Andrus improved upon his 2010 season, adding 60 points of slugging and cutting back on his strikeouts while posting a career-high 87 percent contact rate, but there's still little value here beyond his stolen-base totals. It's worth noting that Andrus' plate discipline improved as the season progressed and he actually walked more than he struck out (35:29 BB:K) after the All-Star break. Those in more advanced leagues that count OBP and SLG need to knock Andrus down several notches, though he should still be among the American League's best at the position regardless of your scoring system.
Andrus followed his rookie campaign with another solid season, scoring 88 runs, swiping 32 bases and drawing 64 walks as a 21-year-old. Elvis never left the building, however, failing to hit a home run in 588 at-bats and seeing his modest power all but evaporate (just 18 extra-base hits all season, resulting in a .301 slugging). His numbers after the All-Star break (.247/.318/.274, 23 walks and six extra base hits in 259 at-bats) were a marked drop from his early-season numbers, and there's some thought that pitchers will start pounding the strike zone against him since there's no real threat of anything more damaging than a single.
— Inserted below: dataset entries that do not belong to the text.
(* ===== verification/ImpactCalls.v ===== *)
(** The operations on impacts as the calls of one machine: a call leaves
    everything but the workspace's tables as it was, or did one business write
    ([call_outcome]); and how tasks, edges and change sets move over every
    history of calls. *)

From stdpp Require Import pretty sorting.
From S2P Require Import Prelude Effects OperationCore OperationStore OperationTheorems OperationEffect Workspace Permission MemberStore Membership OperationRunner RoadmapModel RoadmapStore RouteObjects Roadmap RoadmapLaws RoadmapHistory RoadmapSound RoadmapCommit RoadmapSteps RouteLaws ImpactStore ImpactStoreLaws Lineage Assessment Stabilization StabilizationSteps Impact ImpactService FaultInjection ImpactLaws ImpactWrites ImpactMoves.

Inductive impact_call :=
| CallCreateEdge (actor : Actor) (pid key : string) (input : DependencyEdgeInput)
| CallDecideEdge (actor : Actor) (pid id key : string) (input : DependencyDecisionInput)
| CallAct (actor : Actor) (pid id key : string) (input : ImpactTaskActionInput)
| CallAcknowledge (actor : Actor) (pid changeID id key : string)
| CallAssess (actor : Actor) (pid changeID key : string)
| CallStabilize (actor : Actor) (pid changeID key : string).

Section Calls.
Context {X : Type} `{Digester roadmap_any} (world : World X) `{!WorldLaws world} (checks : Checks) `{!ChecksLaws checks}
  (ports : ImpactPorts X).

Definition serve (ctx : Context X) (call : impact_call) : RM (string * Z * bool) :=
  match call with
  | CallCreateEdge actor pid key input => CreateDependencyEdge world checks ctx actor pid key input
  | CallDecideEdge actor pid id key input => DecideDependencyEdge world checks ctx actor pid id key input
  | CallAct actor pid id key input => ActOnImpactTask world checks ctx actor pid id key input
  | CallAcknowledge actor pid changeID id key => AcknowledgeImpactPreflight world checks ports ctx actor pid changeID id key
  | CallAssess actor pid changeID key => AssessChangeSet world checks ports ctx actor pid changeID key
  | CallStabilize actor pid changeID key => StabilizeRevision world checks ports ctx actor pid changeID key
  end.

(** The business write of a call, on the project it was authorized for. *)
Inductive business (ctx : Context X) : impact_call -> Project -> roadmap -> roadmap -> Prop :=
| business_create actor pid key input p w w' edge :
    bad_dependency_input input = false -> create_dependency world actor pid input p w = (w', Ok edge) ->
    business ctx (CallCreateEdge actor pid key input) p w w'
| business_decide actor pid id key input p w w' edge :
    bad_decision_input input = false -> decide_dependency world actor pid id input w = (w', Ok edge) ->
    business ctx (CallDecideEdge actor pid id key input) p w w'
| business_act actor pid id key input p w w' task :
    bad_task_action input = false -> act_on_task world checks ctx actor pid id input p w = (w', Ok task) ->
    business ctx (CallAct actor pid id key input) p w w'
| business_acknowledge actor pid changeID id key proof p w w' result :
    acknowledge_write world checks actor pid changeID id proof p w = (w', Ok result) ->
    business ctx (CallAcknowledge actor pid changeID id key) p w w'
| business_assess actor pid changeID key p w w' next :
    assess_write world checks ports actor pid changeID p w = (w', Ok next) ->
    business ctx (CallAssess actor pid changeID key) p w w'
| business_stabilize actor pid changeID key proofs proofIDs evidence p w w' result :
    stabilize_write world checks ctx actor pid changeID proofs proofIDs evidence p w = (w', Ok result) ->
    business ctx (CallStabilize actor pid changeID key) p w w'.

(** ** What only reads, or only touches the workspace's tables *)

Lemma beyond_tables {A} (m : T A) : keeps beyond (on_tables m).
Proof. by apply keeps_on_tables. Qed.

Lemma beyond_reads {A} (m : RM A) : reads m -> keeps beyond m.
Proof. intros R w. by rewrite (reads_run m w R). Qed.
(* ===== verification/ImpactExact.v ===== *)
(** What one business write on impacts does exactly: the work on a task, the
    closing of the release blocks by a proof, the verdict of a stabilization,
    and the raising of the tasks of a change set. *)

From stdpp Require Import pretty sorting.
From Stdlib Require Import Ascii String.
From S2P Require Import Prelude Effects OperationCore OperationStore OperationTheorems Workspace Permission MemberStore Membership OperationRunner RoadmapModel RoadmapStore RouteObjects Roadmap RoadmapLaws RoadmapHistory RoadmapSound RoadmapCommit RoadmapSteps RouteLaws ImpactStore ImpactStoreLaws Assessment AssessmentTheorems Stabilization StabilizationSteps Impact ImpactService FaultInjection ImpactLaws ImpactWrites ImpactMoves ImpactCalls.

(** Everything of the roadmap but its tasks. *)
Definition beside_tasks (w : roadmap) :=
  (rm_sessions w, rm_edges w, rm_nodes w, rm_versions w, rm_dependencies w, rm_revisions w, rm_handoffs w,
   rm_changes w, rm_plans w, rm_assessments w).

Lemma beyond_split w w' : beyond w' = beyond w -> rm_tasks w' = rm_tasks w /\ beside_tasks w' = beside_tasks w.
Proof. unfold beyond, own, beside_tasks. intros E. injection E. intros. split; congruence. Qed.

Lemma beyond_fields w w' : beyond w' = beyond w -> rm_changes w' = rm_changes w /\ rm_assessments w' = rm_assessments w
  /\ rm_handoffs w' = rm_handoffs w /\ rm_dependencies w' = rm_dependencies w /\ rm_revisions w' = rm_revisions w.
Proof. unfold beyond, own. intros E. injection E. intros. split_and!; done. Qed.

Section Exact.
Context {X : Type} `{Digester roadmap_any} (world : World X) `{!WorldLaws world} (checks : Checks) `{!ChecksLaws checks}.

(** ** Working a task *)

(** The one task of a project with an identifier and a version. *)
Definition task_at (w : roadmap) (pid id : string) (version : Z) (row : versionedRecord ImpactTask) : Prop :=
  rm_tasks w !! (pid, ImpactTaskIdentity (vr_Body row)) = Some row /\ it_ID (vr_Body row) = id
  /\ it_Version (vr_Body row) = version.

(** What a person's action makes of a task: it is marked stale, as its
    revision, its target or its assignee is gone; or it was being worked, at
    the revision the person saw, and takes the step of the action. *)
Inductive task_outcome (actor : Actor) (p : Project) (input : ImpactTaskActionInput) (task : ImpactTask) : ImpactTask -> Prop :=
| outcome_stale reason now : reason = ImpactTaskStaleTargetReplaced \/ reason = ImpactTaskStaleAssigneeRevoked ->
    it_Status task <> "STALE" -> task_outcome actor p input task (staled reason now task)
| outcome_worked now mid : working task -> it_TargetRevision task = pr_CurrentContextRevision p ->
    ta_TargetRevision input = pr_CurrentContextRevision p ->
    (contains ["assign"; "dismiss"] (ta_Action input) = false -> it_AssigneeID task = ac_UserID actor) ->
    act_result task mid -> task_outcome actor p input task (acted input now mid).

Lemma update_exact row next pid w w' u : rm_tasks w !! (pid, ImpactTaskIdentity (vr_Body row)) = Some row ->
  it_ProjectID (vr_Body row) = pid -> UpdateImpactTask world (vr_Body row) next w = (w', Ok u) ->
  vr_Version row = it_Version (vr_Body row) ->
  rm_tasks w' = <[(pid, ImpactTaskIdentity (vr_Body row)) := {| vr_Version := vr_Version row +i 1; vr_Body := next |}]> (rm_tasks w)
  /\ beside_tasks w' = beside_tasks w.
Proof.
  intros F <- U V. apply swap_record_ok in U as (row' & F' & _ & ->). split; [|done]. cbn. by rewrite V.
Qed.
(* ===== verification/ImpactRaising.v ===== *)
(** The tasks an applied change set raises: exactly those its assessment
    obliges to, delivered once however often they are delivered; and a fault
    injected into their writer. *)

From stdpp Require Import pretty sorting.
From Stdlib Require Import Ascii String.
From S2P Require Import Prelude Effects OperationCore OperationStore OperationTheorems Workspace Permission MemberStore Membership OperationRunner RoadmapModel RoadmapStore RouteObjects Roadmap RoadmapLaws RoadmapHistory RoadmapSound RoadmapCommit RoadmapSteps RouteLaws ImpactStore ImpactStoreLaws Assessment AssessmentTheorems Stabilization StabilizationSteps Impact ImpactService FaultInjection ImpactLaws ImpactWrites ImpactMoves ImpactCalls ImpactExact.

Section Raising.
Context {X : Type} `{Digester roadmap_any} (world : World X) `{!WorldLaws world} (checks : Checks) `{!ChecksLaws checks}
  (ports : ImpactPorts X).

(** The key of the task an impact obliges to. *)
Definition duty_key (p : Project) (change : ChangeSet) (impact : ResolvedImpact) : string :=
  ch_ID change +:+ "/" +:+ ref_Kind (ri_Target impact) +:+ "/" +:+ ref_ID (ri_Target impact) +:+ "/"
  +:+ pretty (pr_CurrentContextRevision p) +:+ "/" +:+ ri_Action impact.

(** The project has the task, it names the causes, and it was handed off. *)
Definition on_duty (w : roadmap) (pid key : string) (causes : list ImpactCause) : Prop :=
  is_Some (rm_tasks w !! (pid, key)) /\ (forall cause, cause ∈ causes -> caused w pid key cause) /\ (pid, key) ∈ rm_handoffs w.

(** Tasks, their causes and their handoffs only grow. *)
Definition grown (w w' : roadmap) : Prop :=
  (forall k, is_Some (rm_tasks w !! k) -> is_Some (rm_tasks w' !! k))
  /\ (forall pid key cause, caused w pid key cause -> caused w' pid key cause) /\ rm_handoffs w ⊆ rm_handoffs w'.

#[export] Instance grown_preorder : PreOrder grown.
Proof. split; [by intros w|]. intros a b c (A1 & A2 & A3) (B1 & B2 & B3). split_and!; [auto|auto|by etransitivity]. Qed.

Lemma on_duty_grown w w' pid key causes : grown w w' -> on_duty w pid key causes -> on_duty w' pid key causes.
Proof. intros (G1 & G2 & G3) (D1 & D2 & D3). split_and!; auto. Qed.

Lemma same_grown w w' : rm_tasks w' = rm_tasks w -> rm_handoffs w' = rm_handoffs w -> grown w w'.
Proof. intros E1 E2. unfold grown, caused. rewrite E1, E2. by split_and!. Qed.

(** ** Delivering *)

Lemma insert_task_keys task w w' u : InsertImpactTask world task w = (w', Ok u) ->
  is_Some (rm_tasks w' !! key_of task)
  /\ (forall k, is_Some (rm_tasks w' !! k) <-> is_Some (rm_tasks w !! k) \/ k = key_of task)
  /\ rm_handoffs w' = rm_handoffs w.
Proof.
  unfold InsertImpactTask. intros (w1 & found & F1 & F)%bind_ok.
  rewrite (attempt_read _ w (reads_row world rm_tasks _ _)) in F1. injection F1 as <- <-.
  assert (forall row w1, w1 = put_tasks (<[key_of task := row]> (rm_tasks w)) w ->
    is_Some (rm_tasks w1 !! key_of task)
    /\ (forall k, is_Some (rm_tasks w1 !! k) <-> is_Some (rm_tasks w !! k) \/ k = key_of task)
    /\ rm_handoffs w1 = rm_handoffs w) as Put.
  { intros row w1 ->. cbn. split; [rewrite lookup_insert_eq; by eexists|]. split; [|done]. intros k.
    rewrite lookup_insert_is_Some. destruct (decide (key_of task = k)) as [<-|N]; [intuition|]. split; [intros [?|[_ ?]]; [done|by left]|].
    intros [?| ->]; [by right|done]. }
  destruct (readVersionedRecord world rm_tasks (it_ProjectID task) (ImpactTaskIdentity task) w) as [w1 [row|e]] eqn:E; cbn [snd] in F.
  - apply read_record_ok in E as [_ Fr]. destruct (merge_causes _ _) as [causes merged]. destruct merged; cbn [negb] in F.
    + unfold here in F. apply swap_record_ok in F as (row' & _ & _ & ->). by eapply Put.
    + injection F as <-. split; [by eexists|]. split; [|done]. intros k. split; [by left|]. intros [?| ->]; [done|by eexists].
  - case_decide; [|done]. apply insert_record_ok in F as [_ ->]. by eapply Put.
Qed.

Lemma handoff_ok task w w' u : InsertImpactHandoff world task w = (w', Ok u) ->
  rm_tasks w' = rm_tasks w /\ rm_handoffs w' = {[ key_of task ]} ∪ rm_handoffs w.
Proof. intros F%rm_statement_ok. by injection F as <-. Qed.

Lemma deliver_ok task w w1 w' u u' : InsertImpactTask world task w = (w1, Ok u) -> InsertImpactHandoff world task w1 = (w', Ok u') ->
  grown w w' /\ on_duty w' (it_ProjectID task) (ImpactTaskIdentity task) (it_Causes task)
  /\ (forall k, is_Some (rm_tasks w' !! k) -> is_Some (rm_tasks w !! k) \/ k = key_of task).
Proof.
  intros F G%handoff_ok. pose proof F as (C & M & _)%insert_task_ok. apply insert_task_keys in F as (S & K & Hh). destruct G as [E1 E2].
  assert (forall pid key cause, caused w1 pid key cause -> caused w' pid key cause) as M1 by (unfold caused; by rewrite E1).
  split_and!.
  - split_and!; [|auto|rewrite E2, Hh; apply union_subseteq_r]. intros k Hk. rewrite E1. apply K. by left.
  - split_and!; [by rewrite E1|auto|rewrite E2; by apply elem_of_union_l, elem_of_singleton_2].
  - intros k. rewrite E1. apply K.
Qed.

(** ** Raising *)

Lemma retarget_names p deltas target w w' target' : retarget world checks p deltas target w = (w', Ok target') ->
  ref_Kind target' = ref_Kind target /\ ref_ID target' = ref_ID target.
Proof.
  revert target w. induction deltas as [|delta deltas IH]; intros target w; cbn; [intros F; by injection F as _ <-|].
  destruct (decide _) as [->|_]; [|apply IH]. intros (w1 & value & V & F)%bind_ok.
  apply (semantic_value_names world checks) in V as [_ V]. apply IH in F as [-> ->]. by rewrite V.
Qed.

(** A writer that delivers, or the store's own insertion. *)
Definition delivering (writer : option ImpactTaskWriter) : Prop := forall write, writer = Some write -> TaskWriter world write.

Lemma write_task_ok writer tenant task w w' u : delivering writer -> write_task world writer tenant task w = (w', Ok u) ->
  InsertImpactTask world task w = (w', Ok u).
Proof.
  unfold write_task. destruct writer as [write|]; [|done]. intros W. pose proof (W write eq_refl).
  by destruct (writer_delivers world (write := write) tenant task w) as [E|[e E]]; rewrite E.
Qed.

Lemma born_fields reason now hints task : let task' := born reason now (task <| it_Attachments := hints |>) in
  key_of task' = key_of task /\ it_Causes task' = it_Causes task.
Proof. cbn. unfold born. by destruct (_ =? _)%string. Qed.

Lemma commit_impact_ok writer tenant p change impact w w' : delivering writer -> obliges impact = true ->
  commit_impact world checks ports writer tenant p change impact w = (w', Ok tt) ->
  grown w w' /\ on_duty w' (pr_ID p) (duty_key p change impact) (ri_Causes impact)
  /\ (forall k, is_Some (rm_tasks w' !! k) -> is_Some (rm_tasks w !! k) \/ k = (pr_ID p, duty_key p change impact)).
Proof.
  intros W O. unfold commit_impact. rewrite O. cbn [negb]. intros (w1 & target & R & F)%bind_ok.
  pose proof R as Rr. apply reads_ok in Rr as ->; [|by apply reads_retarget]. apply retarget_names in R as [K I].
  unfold here in F. apply bind_ok in F as (w1 & reason & R & F). apply reads_ok in R as ->; [|by apply reads_stale_target].
  apply bind_ok in F as (w1 & hints & B & F).
  assert (beyond w1 = beyond w) as E.
  { eapply (keeps_run beyond); [|exact B]. destruct (_ =? _)%string; [apply beyond_tables|apply keeps_ret]. }
  apply bind_ok in F as (w2 & [] & Wr & F). apply write_task_ok in Wr; [|done].
  destruct (deliver_ok _ _ _ _ _ _ Wr F) as (G & D & N).
  destruct (born_fields reason (wd_now world w) hints (raised world p change impact target (wd_now world w))) as [Ek Ec].
  assert (key_of (raised world p change impact target (wd_now world w)) = (pr_ID p, duty_key p change impact)) as Er.
  { unfold key_of, ImpactTaskIdentity, duty_key. cbn. by rewrite K, I. }
  rewrite Er in Ek. unfold key_of in Ek. injection Ek as Ep Ei. rewrite Ec, Ep, Ei in D. unfold key_of in N. rewrite Ep, Ei in N.
  apply beyond_split in E as Et. destruct Et as [Et _]. apply beyond_fields in E as (_ & _ & Eh & _).
  split; [|split; [done|intros k; rewrite <- Et; apply N]]. transitivity w1; [by apply same_grown|done].
Qed.

Lemma raise_each writer tenant p change impacts w w' : delivering writer ->
  rm_each impacts (commit_impact world checks ports writer tenant p change) w = (w', Ok tt) ->
  grown w w'
  /\ (forall impact, impact ∈ impacts -> obliges impact = true -> on_duty w' (pr_ID p) (duty_key p change impact) (ri_Causes impact))
  /\ (forall k, is_Some (rm_tasks w' !! k) -> is_Some (rm_tasks w !! k)
        \/ exists impact, impact ∈ impacts /\ obliges impact = true /\ k = (pr_ID p, duty_key p change impact)).
Proof.
  intros W. revert w. induction impacts as [|impact impacts IH]; intros w; cbn [rm_each].
  { intros F. injection F as <-. split; [done|]. split; [by intros i Hin%not_elem_of_nil|]. by left. }
  intros (w1 & [] & C & F)%bind_ok. apply IH in F as (G & D & N). destruct (obliges impact) eqn:O.
  - apply commit_impact_ok in C as (G1 & D1 & N1); [|done..]. split; [by transitivity w1|]. split.
    + intros i [->|Hin]%elem_of_cons Oi; [by eapply on_duty_grown|by apply D].
    + intros k [Hk|(i & Hin & Oi & E)]%N; [|right; exists i; split; [by right|done]]. apply N1 in Hk as [Hk| ->]; [by left|].
      right. exists impact. split; [by left|done].
  - unfold commit_impact in C. rewrite O in C. injection C as <-. split; [done|]. split.
    + intros i [->|Hin]%elem_of_cons Oi; [congruence|by apply D].
    + intros k [Hk|(i & Hin & Oi & E)]%N; [by left|]. right. exists i. split; [by right|done].
Qed.

(** A writer that always fails lets no duty be written. *)
Lemma faulty_each writer tenant p change impacts impact w w' u : (forall task w, exists err, write_task world writer tenant task w = (w, Err err)) ->
  impact ∈ impacts -> obliges impact = true ->
  rm_each impacts (commit_impact world checks ports writer tenant p change) w = (w', Ok u) -> False.
Proof.
  intros W. revert w. induction impacts as [|i impacts IH]; intros w Hin O; [by apply not_elem_of_nil in Hin|]. cbn [rm_each].
  intros (w1 & [] & C & F)%bind_ok. apply elem_of_cons in Hin as [->|Hin]; [|by eapply IH]. clear F IH. revert C.
  unfold commit_impact. rewrite O. cbn [negb]. intros (w2 & target & _ & F)%bind_ok. unfold here in F.
  apply bind_ok in F as (w3 & reason & _ & F). apply bind_ok in F as (w4 & hints & _ & F).
  apply bind_ok in F as (w5 & [] & Wr & _). destruct (W (born reason (wd_now world w2)
    (raised world p change i target (wd_now world w2)) <| it_Attachments := hints |>) w4) as [e E]. by rewrite E in Wr.
Qed.

(** ** Delivering again *)

Definition deliver (task : ImpactTask) : RM unit := _ ← InsertImpactTask world task; InsertImpactHandoff world task.

Lemma merge_present old new : (forall cause, cause ∈ new -> cause ∈ old) -> merge_causes old new = (old, false).
Proof.
  unfold merge_causes. induction new as [|cause new IH]; intros P; [done|]. cbn [foldl].
  rewrite decide_True by (apply P; by left). apply IH. intros c Hc. apply P. by right.
Qed.

(** A task that is on duty is delivered to no effect. *)
Lemma deliver_again task w : on_duty w (it_ProjectID task) (ImpactTaskIdentity task) (it_Causes task) -> (deliver task w).1 = w.
Proof.
  intros ([row Fr] & C & Hh). unfold deliver, mbind, M_bind.
  assert ((InsertImpactTask world task w).1 = w) as E.
  { unfold InsertImpactTask, mbind, M_bind. rewrite (attempt_read _ w (reads_row world rm_tasks _ _)).
    destruct (readVersionedRecord world rm_tasks (it_ProjectID task) (ImpactTaskIdentity task) w) as [w1 [row'|e]] eqn:E; cbn [snd].
    - apply read_record_ok in E as [_ Fr']. assert (row' = row) as -> by congruence.
      rewrite merge_present; [done|]. intros cause Hc. destruct (C cause Hc) as (r & F & Hin). by assert (r = row) as -> by congruence.
    - case_decide; [|done]. unfold insertVersionedRecord, rm_statement. destruct (db_fault _ _ _); [done|].
      by destruct (_ !! _). }
  destruct (InsertImpactTask world task w) as [w1 [[]|e]]; cbn in E; subst w1; [|done].
  unfold InsertImpactHandoff, rm_statement, modify. destruct (db_fault _ _ _); [done|]. cbn.
  assert ({[(it_ProjectID task, ImpactTaskIdentity task)]} ∪ rm_handoffs w = rm_handoffs w) as ->.
  { apply subseteq_union_1_L. intros k ->%elem_of_singleton. exact Hh. }
  by destruct w.
Qed.

Lemma deliver_each tasks w w' u : rm_each tasks deliver w = (w', Ok u) ->
  grown w w' /\ forall task, task ∈ tasks -> on_duty w' (it_ProjectID task) (ImpactTaskIdentity task) (it_Causes task).
Proof.
  revert w. induction tasks as [|task tasks IH]; intros w; cbn [rm_each].
  { intros F. injection F as <-. split; [done|]. by intros t Hin%not_elem_of_nil. }
  intros (w1 & [] & D & F)%bind_ok. apply bind_ok in D as (w2 & [] & D1 & D2). destruct (deliver_ok _ _ _ _ _ _ D1 D2) as (G1 & O1 & _).
  apply IH in F as [G O]. split; [by transitivity w1|]. intros t [->|Hin]%elem_of_cons; [by eapply on_duty_grown|by apply O].
Qed.

Lemma redeliver_each again w : (forall task, task ∈ again -> on_duty w (it_ProjectID task) (ImpactTaskIdentity task) (it_Causes task)) ->
  (rm_each again deliver w).1 = w.
Proof.
  induction again as [|task again IH]; intros O; [done|]. cbn [rm_each]. unfold mbind, M_bind.
  pose proof (deliver_again task w (O task ltac:(by left))) as E.
  destruct (deliver task w) as [w1 [[]|e]]; cbn in E; subst w1; [|done]. apply IH. intros t Hin. apply O. by right.
Qed.

(** ** The parts of a commit *)

Lemma touched_beyond p impacts : keeps beyond (touched_chapters checks p impacts).
Proof.
  induction impacts as [|impact impacts IH]; cbn; [apply keeps_ret|]. destruct (_ && _); [|exact IH].
  apply keeps_bind; [apply beyond_tables|intros version]. apply keeps_bind; [exact IH|intros chapters; apply keeps_ret].
Qed.

Definition raised_tables (w : roadmap) := (rm_tasks w, rm_handoffs w).

Lemma snapshot_kept p change w w' u : recordContextRevisionSnapshot world p change w = (w', Ok u) ->
  rm_tasks w' = rm_tasks w /\ rm_handoffs w' = rm_handoffs w.
Proof.
  intros F. enough (raised_tables w' = raised_tables w) as E by (unfold raised_tables in E; by injection E).
  eapply (keeps_run raised_tables); [|exact F]. unfold recordContextRevisionSnapshot.
  apply keeps_bind; [by apply reads_kept, keeps_attempt, reads_row|]. intros [row|e]; [apply keeps_refuse_if|].
  apply keeps_bind; [apply keeps_refuse_if|intros _]. apply keeps_bind; [by apply keeps_on_tables|intros snapshot].
  apply keeps_here. intros w0. by apply keeps_insert_record.
Qed.

Lemma installed_fault fault : Enabled fault = true -> fi_Point fault = FaultPointImpactTaskWrite ->
  InstallFaultInjection world fault (None, None) = (Some (faultImpactTaskWriter fault (transactionImpactTaskWriter world)), None).
Proof. intros A P. unfold InstallFaultInjection, KnownPoint. by rewrite A, P. Qed.

Lemma faulty_commit fault p change assessment impact w w' u : Enabled fault = true ->
  Store_ImpactAssessment world (pr_ID p) (ch_ID change) w = (w, Ok assessment) -> impact ∈ ia_Impacts assessment ->
  obliges impact = true ->
  commitChangeImpactTasks world checks ports (Some (faultImpactTaskWriter fault (transactionImpactTaskWriter world)))
    (fi_TenantID fault) p change w = (w', Ok u) -> False.
Proof.
  intros A S Hin O. unfold commitChangeImpactTasks. intros (w1 & a & S' & F)%bind_ok. rewrite S in S'. injection S' as <- <-.
  apply bind_ok in F as (w2 & chapters & _ & F). apply bind_ok in F as (w3 & [] & _ & F). apply bind_ok in F as (w4 & [] & F & _).
  eapply faulty_each; [|exact Hin|exact O|exact F]. intros task w0. exists (InjectedFaultError fault).
  unfold write_task, faultImpactTaskWriter, faultTargetsTenant. rewrite Z.eqb_refl. unfold Enabled in A.
  apply andb_true_iff in A as [_ A]. by rewrite A.
Qed.
End Raising.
He'll have solid value in traditional 4x4 or 5x5 leagues with his stolen-base potential at a scarce position, but those in more advanced leagues that count OBP and SLG want to be careful here.
Andrus took over as Texas' everyday shortstop following the team's request to have Michael Young shift to third base last January. His .702 OPS left something to be desired, but his 33 steals and 72 runs scored offered plenty of value in an eroding shortstop position in the AL. His road numbers (.238/.294/.325) were poor, but he showed some growth as the season progressed (.737 OPS post-break). He'll hit ninth in the order again in 2010 with Julio Borbon and Ian Kinsler slotted atop the Texas lineup, but he more than held his own making the jump from Double-A as a 20-year-old, and the future appears bright.
Andrus still has some problems to iron out (too many strikeouts, not much power) but it's hard to get too picky when a 19-year-old spends the year at Double-A and doesn't get buried. He swiped 54 bases in 70 attempts, and managed a nice .295/.350/.367 line over the course of the season. The power should start to come as he fills out. He'll see some time at Triple-A Oklahoma City this season, and could see a September callup as a result.
Andrus was acquired in the trade that sent Mark Teixeira to Atlanta, and gives Texas a legit shortstop prospect again now that Joaquin Arias has continued to fade. Like Arias before him, Andrus' numbers on the surface appear to be lacking (.244/.330/.335 at High-A Myrtle Beach), but start to look a bit better when you consider Andrus just turned 19 years old in August. He hit well, albeit with little pop, during the Arizona Fall League (.353/.411/.471) and should see time at Double-A Frisco in 2008.
Andrus' numbers at Low-A Rome (.265/.324/.362) may not seem that impressive, until you realize he was just 17 years old. As a result, he's considered the top shortstop prospect in the Atlanta system. He's already got a strong glove and scouts think he'll continue to improve at the plate due to his athleticism. He's several years away from making an impact, but a long-term keeper to grab.
Andrus hit .295/.377/.398 at just age 17 in rookie ball and is seen as a polished fielder. Given his age and high ceiling, he has climbed quickly on many prospect charts. He's a few years away from making an impact at the major league level, but could rise rapidly in the system.